→ **WHAT THIS TASK INVOLVES**: Exact reproduction required: the lines below from the line with "rewrite Hc in *. unfold exhausted." to the line with "case_match; cbn [fst", both ends included, and no others.

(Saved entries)
*** Begin section ***
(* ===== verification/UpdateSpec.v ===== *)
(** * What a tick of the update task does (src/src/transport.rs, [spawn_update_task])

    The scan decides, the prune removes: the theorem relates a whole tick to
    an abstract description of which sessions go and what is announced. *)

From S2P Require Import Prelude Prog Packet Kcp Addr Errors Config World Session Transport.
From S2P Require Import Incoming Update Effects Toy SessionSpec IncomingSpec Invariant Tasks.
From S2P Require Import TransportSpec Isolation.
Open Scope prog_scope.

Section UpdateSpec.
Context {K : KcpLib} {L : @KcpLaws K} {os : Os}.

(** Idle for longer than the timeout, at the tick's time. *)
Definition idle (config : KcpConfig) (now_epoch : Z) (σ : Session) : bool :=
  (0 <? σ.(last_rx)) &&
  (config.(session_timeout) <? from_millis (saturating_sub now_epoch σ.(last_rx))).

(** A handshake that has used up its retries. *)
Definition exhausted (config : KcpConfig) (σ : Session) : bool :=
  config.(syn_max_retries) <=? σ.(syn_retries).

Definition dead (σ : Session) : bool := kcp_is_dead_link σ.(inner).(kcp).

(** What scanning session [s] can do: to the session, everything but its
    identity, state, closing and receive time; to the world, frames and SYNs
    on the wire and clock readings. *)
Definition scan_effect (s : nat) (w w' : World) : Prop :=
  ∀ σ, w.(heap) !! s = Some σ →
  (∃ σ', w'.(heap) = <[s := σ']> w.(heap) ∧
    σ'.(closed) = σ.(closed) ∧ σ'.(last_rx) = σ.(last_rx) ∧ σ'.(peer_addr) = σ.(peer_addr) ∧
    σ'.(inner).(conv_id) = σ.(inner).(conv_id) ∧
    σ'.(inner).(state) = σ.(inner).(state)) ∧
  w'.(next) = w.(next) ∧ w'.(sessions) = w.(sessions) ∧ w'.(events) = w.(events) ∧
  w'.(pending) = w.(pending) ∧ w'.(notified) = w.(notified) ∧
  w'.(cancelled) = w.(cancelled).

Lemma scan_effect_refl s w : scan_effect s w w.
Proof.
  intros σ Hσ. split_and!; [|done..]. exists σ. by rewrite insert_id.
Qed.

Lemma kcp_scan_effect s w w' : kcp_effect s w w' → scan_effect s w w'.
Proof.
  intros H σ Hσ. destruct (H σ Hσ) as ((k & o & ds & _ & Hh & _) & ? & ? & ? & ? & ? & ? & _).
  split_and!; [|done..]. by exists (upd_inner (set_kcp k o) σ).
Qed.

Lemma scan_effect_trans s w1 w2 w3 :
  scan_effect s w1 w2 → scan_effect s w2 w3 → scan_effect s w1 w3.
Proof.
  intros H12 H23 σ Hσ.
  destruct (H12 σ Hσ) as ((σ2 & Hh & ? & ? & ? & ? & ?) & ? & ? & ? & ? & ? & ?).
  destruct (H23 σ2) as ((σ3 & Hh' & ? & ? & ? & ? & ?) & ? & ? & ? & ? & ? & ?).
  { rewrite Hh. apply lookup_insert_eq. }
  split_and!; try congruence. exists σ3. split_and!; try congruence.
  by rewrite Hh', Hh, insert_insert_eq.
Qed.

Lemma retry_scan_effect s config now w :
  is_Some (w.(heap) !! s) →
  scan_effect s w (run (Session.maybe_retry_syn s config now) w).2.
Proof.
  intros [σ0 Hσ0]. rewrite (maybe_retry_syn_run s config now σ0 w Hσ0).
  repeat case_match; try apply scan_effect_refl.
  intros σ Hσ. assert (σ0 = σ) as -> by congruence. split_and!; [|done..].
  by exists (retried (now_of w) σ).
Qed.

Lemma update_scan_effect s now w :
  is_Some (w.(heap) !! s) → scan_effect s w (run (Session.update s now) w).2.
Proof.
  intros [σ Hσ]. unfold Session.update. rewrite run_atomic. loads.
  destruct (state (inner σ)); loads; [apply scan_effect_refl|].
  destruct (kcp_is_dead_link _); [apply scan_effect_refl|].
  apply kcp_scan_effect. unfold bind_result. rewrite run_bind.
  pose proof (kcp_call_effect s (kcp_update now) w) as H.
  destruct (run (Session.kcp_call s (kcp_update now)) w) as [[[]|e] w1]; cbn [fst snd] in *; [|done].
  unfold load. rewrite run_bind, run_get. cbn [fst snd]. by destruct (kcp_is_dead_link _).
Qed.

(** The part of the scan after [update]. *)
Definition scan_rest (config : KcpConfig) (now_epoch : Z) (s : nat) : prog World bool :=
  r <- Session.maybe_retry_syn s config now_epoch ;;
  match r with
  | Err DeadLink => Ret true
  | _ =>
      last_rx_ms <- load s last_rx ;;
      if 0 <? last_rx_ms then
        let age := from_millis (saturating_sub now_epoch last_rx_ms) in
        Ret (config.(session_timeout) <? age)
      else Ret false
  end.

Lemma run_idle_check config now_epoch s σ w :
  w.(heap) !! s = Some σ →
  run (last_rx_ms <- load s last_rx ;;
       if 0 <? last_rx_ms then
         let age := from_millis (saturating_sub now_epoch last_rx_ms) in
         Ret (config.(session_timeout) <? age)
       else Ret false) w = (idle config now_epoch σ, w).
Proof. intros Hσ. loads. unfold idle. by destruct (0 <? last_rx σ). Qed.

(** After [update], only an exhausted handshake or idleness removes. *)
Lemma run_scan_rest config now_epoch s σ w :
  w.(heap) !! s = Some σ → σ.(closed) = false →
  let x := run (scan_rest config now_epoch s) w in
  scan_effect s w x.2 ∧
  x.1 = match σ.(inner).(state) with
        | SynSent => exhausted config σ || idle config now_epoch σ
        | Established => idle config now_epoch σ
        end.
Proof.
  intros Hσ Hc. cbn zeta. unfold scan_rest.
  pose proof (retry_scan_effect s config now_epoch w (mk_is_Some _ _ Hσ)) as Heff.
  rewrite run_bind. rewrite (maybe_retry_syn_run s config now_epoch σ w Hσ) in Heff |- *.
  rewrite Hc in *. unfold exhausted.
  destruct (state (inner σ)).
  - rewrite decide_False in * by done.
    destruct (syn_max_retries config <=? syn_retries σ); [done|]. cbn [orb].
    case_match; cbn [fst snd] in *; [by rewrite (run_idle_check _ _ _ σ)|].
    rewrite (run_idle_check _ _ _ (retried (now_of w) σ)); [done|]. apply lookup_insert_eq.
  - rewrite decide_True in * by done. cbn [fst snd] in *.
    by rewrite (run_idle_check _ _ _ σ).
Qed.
*** End section ***
→ **FINISHED EXERCISE**:
  rewrite Hc in *. unfold exhausted.
  destruct (state (inner σ)).
  - rewrite decide_False in * by done.
    destruct (syn_max_retries config <=? syn_retries σ); [done|]. cbn [orb].
    case_match; cbn [fst snd] in *; [by rewrite (run_idle_check _ _ _ σ)|].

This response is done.